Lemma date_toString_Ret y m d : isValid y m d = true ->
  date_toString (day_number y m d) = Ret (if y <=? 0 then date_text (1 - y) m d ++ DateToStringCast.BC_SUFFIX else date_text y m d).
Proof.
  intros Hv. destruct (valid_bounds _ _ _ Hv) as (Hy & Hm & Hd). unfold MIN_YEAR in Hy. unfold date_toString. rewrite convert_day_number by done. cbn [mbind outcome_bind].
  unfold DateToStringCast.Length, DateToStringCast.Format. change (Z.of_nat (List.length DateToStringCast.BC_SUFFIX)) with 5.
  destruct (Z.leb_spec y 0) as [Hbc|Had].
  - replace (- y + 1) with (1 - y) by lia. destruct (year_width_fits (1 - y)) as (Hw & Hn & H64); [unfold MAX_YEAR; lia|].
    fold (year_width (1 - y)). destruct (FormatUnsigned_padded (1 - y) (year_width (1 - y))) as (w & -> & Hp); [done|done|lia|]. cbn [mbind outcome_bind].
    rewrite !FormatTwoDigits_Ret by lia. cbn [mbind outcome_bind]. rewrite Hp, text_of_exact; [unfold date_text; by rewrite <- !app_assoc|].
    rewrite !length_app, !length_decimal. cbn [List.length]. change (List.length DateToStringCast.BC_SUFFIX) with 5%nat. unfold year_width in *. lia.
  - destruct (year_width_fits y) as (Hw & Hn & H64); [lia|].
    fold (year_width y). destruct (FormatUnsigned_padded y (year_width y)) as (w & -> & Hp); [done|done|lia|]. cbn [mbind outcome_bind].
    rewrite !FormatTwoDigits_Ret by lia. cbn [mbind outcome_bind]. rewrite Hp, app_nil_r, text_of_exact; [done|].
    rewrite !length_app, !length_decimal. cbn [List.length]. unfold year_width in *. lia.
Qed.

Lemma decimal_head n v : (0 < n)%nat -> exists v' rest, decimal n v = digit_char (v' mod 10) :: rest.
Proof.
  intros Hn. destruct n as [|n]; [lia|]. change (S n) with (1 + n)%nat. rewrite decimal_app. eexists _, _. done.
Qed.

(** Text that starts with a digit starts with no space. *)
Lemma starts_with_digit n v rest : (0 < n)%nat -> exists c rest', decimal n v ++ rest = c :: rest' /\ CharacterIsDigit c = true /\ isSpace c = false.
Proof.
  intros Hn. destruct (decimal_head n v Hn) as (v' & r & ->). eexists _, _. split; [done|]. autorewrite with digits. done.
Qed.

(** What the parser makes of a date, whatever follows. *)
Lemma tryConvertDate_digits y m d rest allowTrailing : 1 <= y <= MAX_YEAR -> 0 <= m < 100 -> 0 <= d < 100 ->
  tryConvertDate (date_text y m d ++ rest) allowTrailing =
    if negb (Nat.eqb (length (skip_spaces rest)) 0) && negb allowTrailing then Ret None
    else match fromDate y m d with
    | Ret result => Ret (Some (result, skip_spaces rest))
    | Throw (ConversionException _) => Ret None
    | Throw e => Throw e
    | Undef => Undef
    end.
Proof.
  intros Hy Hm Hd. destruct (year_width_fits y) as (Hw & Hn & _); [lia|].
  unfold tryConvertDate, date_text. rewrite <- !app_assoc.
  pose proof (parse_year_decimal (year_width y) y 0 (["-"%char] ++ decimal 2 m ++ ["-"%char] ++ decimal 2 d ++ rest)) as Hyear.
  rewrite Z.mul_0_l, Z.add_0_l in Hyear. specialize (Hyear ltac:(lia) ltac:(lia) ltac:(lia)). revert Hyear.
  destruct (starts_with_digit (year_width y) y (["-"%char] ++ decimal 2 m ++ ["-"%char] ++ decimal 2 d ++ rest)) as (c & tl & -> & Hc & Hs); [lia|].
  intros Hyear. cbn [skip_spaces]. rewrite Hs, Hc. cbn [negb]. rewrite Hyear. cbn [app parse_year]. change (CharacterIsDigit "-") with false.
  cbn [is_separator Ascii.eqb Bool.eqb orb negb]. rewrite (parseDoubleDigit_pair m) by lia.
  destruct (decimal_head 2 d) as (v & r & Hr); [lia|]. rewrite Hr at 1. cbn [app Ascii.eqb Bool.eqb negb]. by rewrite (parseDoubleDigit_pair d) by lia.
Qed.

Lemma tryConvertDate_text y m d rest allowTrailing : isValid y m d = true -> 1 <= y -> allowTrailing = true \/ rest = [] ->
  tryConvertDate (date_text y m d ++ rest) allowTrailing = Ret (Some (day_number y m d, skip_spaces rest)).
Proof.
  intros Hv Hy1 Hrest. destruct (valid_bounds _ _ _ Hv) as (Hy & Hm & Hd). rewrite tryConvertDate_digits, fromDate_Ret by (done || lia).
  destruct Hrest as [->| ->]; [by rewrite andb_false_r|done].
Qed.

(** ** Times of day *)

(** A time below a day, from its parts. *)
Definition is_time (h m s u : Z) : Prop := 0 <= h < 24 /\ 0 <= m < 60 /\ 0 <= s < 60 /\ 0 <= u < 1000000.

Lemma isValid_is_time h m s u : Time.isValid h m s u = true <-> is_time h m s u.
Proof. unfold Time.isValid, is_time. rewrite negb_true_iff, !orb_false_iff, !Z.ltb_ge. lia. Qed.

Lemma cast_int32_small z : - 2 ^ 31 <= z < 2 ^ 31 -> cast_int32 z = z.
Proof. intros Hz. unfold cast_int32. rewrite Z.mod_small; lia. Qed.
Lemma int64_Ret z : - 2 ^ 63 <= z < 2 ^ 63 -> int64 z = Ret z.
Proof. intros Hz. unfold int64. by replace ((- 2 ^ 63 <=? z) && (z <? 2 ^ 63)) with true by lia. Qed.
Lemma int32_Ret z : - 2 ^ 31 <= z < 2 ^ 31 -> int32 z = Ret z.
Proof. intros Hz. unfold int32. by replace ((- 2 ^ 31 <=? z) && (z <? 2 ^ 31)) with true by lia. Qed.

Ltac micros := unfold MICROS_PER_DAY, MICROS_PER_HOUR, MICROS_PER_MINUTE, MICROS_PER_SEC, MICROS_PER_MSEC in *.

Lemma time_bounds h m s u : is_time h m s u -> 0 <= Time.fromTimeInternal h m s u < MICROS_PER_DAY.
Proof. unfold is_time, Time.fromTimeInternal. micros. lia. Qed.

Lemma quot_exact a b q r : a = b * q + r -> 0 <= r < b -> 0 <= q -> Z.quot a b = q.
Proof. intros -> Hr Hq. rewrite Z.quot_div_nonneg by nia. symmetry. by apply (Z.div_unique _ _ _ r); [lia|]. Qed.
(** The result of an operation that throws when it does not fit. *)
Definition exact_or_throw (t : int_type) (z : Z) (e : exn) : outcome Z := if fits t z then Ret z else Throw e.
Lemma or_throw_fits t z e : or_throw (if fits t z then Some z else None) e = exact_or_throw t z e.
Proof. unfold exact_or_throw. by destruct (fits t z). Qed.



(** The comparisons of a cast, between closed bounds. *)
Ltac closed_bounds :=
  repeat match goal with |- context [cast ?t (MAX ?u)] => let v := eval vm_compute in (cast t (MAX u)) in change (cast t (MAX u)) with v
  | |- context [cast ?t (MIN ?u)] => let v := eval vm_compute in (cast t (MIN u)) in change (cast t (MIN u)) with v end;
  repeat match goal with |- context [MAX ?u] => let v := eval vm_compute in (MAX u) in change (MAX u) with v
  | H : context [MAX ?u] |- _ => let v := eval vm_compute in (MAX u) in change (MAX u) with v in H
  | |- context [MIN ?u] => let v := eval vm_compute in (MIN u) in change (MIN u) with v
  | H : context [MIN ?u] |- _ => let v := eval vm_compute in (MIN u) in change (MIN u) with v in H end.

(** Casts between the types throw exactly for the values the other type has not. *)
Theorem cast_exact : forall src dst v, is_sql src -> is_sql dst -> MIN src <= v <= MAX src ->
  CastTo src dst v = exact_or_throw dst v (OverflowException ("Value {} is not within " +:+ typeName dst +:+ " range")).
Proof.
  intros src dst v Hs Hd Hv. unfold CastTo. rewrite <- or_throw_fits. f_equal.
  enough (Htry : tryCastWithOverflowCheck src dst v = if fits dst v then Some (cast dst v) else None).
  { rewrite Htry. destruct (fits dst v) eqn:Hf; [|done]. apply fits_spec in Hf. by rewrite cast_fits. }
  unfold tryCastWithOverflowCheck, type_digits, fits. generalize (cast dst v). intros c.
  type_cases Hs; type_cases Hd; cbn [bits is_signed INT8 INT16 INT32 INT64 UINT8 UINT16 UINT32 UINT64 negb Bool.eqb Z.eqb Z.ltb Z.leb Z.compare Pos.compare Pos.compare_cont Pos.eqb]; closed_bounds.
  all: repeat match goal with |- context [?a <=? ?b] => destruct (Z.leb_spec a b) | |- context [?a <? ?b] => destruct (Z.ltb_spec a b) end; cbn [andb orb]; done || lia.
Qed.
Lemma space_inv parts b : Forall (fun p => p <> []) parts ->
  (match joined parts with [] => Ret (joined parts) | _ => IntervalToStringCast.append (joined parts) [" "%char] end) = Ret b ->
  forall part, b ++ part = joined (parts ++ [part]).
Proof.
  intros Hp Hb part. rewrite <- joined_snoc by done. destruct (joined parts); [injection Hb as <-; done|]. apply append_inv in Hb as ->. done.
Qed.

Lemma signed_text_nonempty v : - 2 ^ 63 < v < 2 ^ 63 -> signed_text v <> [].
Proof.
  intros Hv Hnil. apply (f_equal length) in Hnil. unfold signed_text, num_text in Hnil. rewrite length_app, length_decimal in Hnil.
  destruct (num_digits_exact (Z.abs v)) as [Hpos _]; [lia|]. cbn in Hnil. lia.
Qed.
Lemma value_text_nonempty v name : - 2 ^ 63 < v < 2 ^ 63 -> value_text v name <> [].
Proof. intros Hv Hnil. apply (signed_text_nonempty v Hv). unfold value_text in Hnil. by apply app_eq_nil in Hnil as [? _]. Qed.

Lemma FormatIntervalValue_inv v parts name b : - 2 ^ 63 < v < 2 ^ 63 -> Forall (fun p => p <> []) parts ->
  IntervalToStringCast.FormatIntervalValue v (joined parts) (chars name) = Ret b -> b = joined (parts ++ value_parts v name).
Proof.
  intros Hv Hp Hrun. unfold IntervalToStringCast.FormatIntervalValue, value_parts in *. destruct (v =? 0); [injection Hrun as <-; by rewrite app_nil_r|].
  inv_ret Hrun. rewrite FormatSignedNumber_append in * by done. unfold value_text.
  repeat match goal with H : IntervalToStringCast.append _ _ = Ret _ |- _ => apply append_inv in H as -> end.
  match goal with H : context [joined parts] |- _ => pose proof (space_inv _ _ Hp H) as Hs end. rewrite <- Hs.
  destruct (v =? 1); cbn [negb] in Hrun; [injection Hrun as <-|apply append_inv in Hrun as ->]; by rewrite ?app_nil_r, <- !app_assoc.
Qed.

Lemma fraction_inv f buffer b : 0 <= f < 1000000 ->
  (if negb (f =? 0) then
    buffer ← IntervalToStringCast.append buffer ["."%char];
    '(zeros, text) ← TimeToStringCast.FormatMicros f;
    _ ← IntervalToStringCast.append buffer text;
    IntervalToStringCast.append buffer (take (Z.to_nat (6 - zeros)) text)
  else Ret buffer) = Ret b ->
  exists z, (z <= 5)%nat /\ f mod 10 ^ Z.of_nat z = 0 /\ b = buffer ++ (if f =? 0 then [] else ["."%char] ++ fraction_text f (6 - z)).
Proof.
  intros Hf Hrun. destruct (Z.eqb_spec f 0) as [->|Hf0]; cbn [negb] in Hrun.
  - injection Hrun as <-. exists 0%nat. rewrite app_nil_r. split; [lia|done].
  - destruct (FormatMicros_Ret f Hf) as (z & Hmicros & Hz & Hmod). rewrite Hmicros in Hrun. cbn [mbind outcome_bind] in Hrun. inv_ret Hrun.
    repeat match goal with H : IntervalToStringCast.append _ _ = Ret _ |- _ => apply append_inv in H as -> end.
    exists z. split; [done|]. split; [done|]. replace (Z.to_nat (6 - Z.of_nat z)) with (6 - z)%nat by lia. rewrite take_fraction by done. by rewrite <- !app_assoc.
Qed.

━━━━━━━━━━━━━━━━

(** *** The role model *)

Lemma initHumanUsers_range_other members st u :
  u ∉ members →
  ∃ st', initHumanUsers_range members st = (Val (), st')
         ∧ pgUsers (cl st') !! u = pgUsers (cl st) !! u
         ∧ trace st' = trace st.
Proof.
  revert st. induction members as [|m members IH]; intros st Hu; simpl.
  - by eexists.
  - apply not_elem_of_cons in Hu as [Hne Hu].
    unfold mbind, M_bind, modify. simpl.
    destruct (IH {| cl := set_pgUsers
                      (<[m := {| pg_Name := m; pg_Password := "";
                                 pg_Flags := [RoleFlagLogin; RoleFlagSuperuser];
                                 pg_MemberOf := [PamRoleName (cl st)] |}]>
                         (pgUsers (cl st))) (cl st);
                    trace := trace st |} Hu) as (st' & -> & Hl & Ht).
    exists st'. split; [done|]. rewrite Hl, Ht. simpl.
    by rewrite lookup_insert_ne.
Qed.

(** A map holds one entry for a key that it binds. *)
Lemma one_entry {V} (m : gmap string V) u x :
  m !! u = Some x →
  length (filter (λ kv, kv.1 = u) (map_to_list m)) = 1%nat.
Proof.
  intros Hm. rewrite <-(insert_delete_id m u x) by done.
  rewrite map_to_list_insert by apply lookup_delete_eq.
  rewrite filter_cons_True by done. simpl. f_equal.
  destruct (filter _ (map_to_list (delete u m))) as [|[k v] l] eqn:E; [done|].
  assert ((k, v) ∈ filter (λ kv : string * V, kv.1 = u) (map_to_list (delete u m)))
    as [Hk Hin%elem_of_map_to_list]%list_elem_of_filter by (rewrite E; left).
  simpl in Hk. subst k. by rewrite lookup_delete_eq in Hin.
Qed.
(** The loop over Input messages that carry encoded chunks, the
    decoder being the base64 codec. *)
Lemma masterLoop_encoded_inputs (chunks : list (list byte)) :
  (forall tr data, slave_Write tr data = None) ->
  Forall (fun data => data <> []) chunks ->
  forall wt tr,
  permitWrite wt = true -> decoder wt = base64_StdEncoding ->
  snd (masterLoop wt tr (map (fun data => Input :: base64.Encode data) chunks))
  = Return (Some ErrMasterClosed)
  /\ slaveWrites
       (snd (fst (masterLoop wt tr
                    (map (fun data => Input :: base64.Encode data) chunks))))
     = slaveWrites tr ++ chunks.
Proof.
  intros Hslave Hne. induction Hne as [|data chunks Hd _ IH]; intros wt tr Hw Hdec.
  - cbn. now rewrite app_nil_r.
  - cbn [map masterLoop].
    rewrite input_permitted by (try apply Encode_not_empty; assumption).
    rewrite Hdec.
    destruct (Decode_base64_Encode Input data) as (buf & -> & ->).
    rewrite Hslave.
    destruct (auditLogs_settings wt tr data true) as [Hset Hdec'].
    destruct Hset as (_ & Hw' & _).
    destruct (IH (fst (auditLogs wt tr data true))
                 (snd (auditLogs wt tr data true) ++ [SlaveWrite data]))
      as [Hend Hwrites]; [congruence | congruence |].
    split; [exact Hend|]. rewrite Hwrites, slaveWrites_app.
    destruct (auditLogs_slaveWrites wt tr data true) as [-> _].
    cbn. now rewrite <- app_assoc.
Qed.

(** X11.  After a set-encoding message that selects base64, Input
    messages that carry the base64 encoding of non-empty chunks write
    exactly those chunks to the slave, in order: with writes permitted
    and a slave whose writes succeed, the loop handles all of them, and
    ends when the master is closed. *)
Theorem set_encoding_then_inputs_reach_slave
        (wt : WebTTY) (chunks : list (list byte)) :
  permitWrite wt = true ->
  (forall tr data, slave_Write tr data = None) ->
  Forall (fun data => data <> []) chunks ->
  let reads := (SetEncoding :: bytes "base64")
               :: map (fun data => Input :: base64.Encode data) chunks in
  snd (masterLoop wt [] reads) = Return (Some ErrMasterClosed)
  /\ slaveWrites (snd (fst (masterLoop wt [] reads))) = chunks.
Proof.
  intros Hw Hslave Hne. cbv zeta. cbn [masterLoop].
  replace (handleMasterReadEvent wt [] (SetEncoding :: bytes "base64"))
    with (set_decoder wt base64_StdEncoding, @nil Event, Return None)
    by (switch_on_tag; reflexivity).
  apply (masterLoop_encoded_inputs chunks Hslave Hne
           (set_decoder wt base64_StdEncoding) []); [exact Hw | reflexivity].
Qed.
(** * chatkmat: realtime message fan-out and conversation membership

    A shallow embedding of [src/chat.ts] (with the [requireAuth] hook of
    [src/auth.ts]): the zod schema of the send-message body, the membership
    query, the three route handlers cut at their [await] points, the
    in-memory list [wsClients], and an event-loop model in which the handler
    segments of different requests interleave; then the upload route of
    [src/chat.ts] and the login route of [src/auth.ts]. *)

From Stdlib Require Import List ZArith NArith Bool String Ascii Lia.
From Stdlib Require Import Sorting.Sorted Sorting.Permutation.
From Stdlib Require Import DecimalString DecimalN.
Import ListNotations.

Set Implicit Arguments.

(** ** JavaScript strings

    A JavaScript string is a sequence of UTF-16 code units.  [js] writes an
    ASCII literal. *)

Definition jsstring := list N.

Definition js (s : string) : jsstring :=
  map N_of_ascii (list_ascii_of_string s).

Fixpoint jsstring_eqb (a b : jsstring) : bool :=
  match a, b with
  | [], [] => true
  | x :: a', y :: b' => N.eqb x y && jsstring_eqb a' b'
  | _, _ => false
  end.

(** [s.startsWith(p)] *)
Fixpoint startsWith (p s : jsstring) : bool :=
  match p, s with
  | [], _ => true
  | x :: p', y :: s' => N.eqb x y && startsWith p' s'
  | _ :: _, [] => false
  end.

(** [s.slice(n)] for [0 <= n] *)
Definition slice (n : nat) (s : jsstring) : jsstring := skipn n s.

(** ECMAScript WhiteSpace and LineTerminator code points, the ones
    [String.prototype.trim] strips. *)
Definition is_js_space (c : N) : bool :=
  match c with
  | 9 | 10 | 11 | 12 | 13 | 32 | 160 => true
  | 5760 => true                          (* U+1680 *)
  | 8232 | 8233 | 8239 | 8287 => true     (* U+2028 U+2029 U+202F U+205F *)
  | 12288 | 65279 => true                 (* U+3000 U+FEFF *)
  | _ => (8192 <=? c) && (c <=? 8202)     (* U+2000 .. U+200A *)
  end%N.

━━━━━━━━━━━━━━━━

▶ **WORK REQUEST**:
From the records above, print only the lines between the one holding "Lemma date_toString_Ret y" and the one holding "- destruct (year_width_fits", inclusive, exactly as they stand.

▶ **EXERCISE ANSWER**:
Lemma date_toString_Ret y m d : isValid y m d = true ->
  date_toString (day_number y m d) = Ret (if y <=? 0 then date_text (1 - y) m d ++ DateToStringCast.BC_SUFFIX else date_text y m d).
Proof.
  intros Hv. destruct (valid_bounds _ _ _ Hv) as (Hy & Hm & Hd). unfold MIN_YEAR in Hy. unfold date_toString. rewrite convert_day_number by done. cbn [mbind outcome_bind].
  unfold DateToStringCast.Length, DateToStringCast.Format. change (Z.of_nat (List.length DateToStringCast.BC_SUFFIX)) with 5.
  destruct (Z.leb_spec y 0) as [Hbc|Had].
  - replace (- y + 1) with (1 - y) by lia. destruct (year_width_fits (1 - y)) as (Hw & Hn & H64); [unfold MAX_YEAR; lia|].
    fold (year_width (1 - y)). destruct (FormatUnsigned_padded (1 - y) (year_width (1 - y))) as (w & -> & Hp); [done|done|lia|]. cbn [mbind outcome_bind].
    rewrite !FormatTwoDigits_Ret by lia. cbn [mbind outcome_bind]. rewrite Hp, text_of_exact; [unfold date_text; by rewrite <- !app_assoc|].
    rewrite !length_app, !length_decimal. cbn [List.length]. change (List.length DateToStringCast.BC_SUFFIX) with 5%nat. unfold year_width in *. lia.
  - destruct (year_width_fits y) as (Hw & Hn & H64); [lia|].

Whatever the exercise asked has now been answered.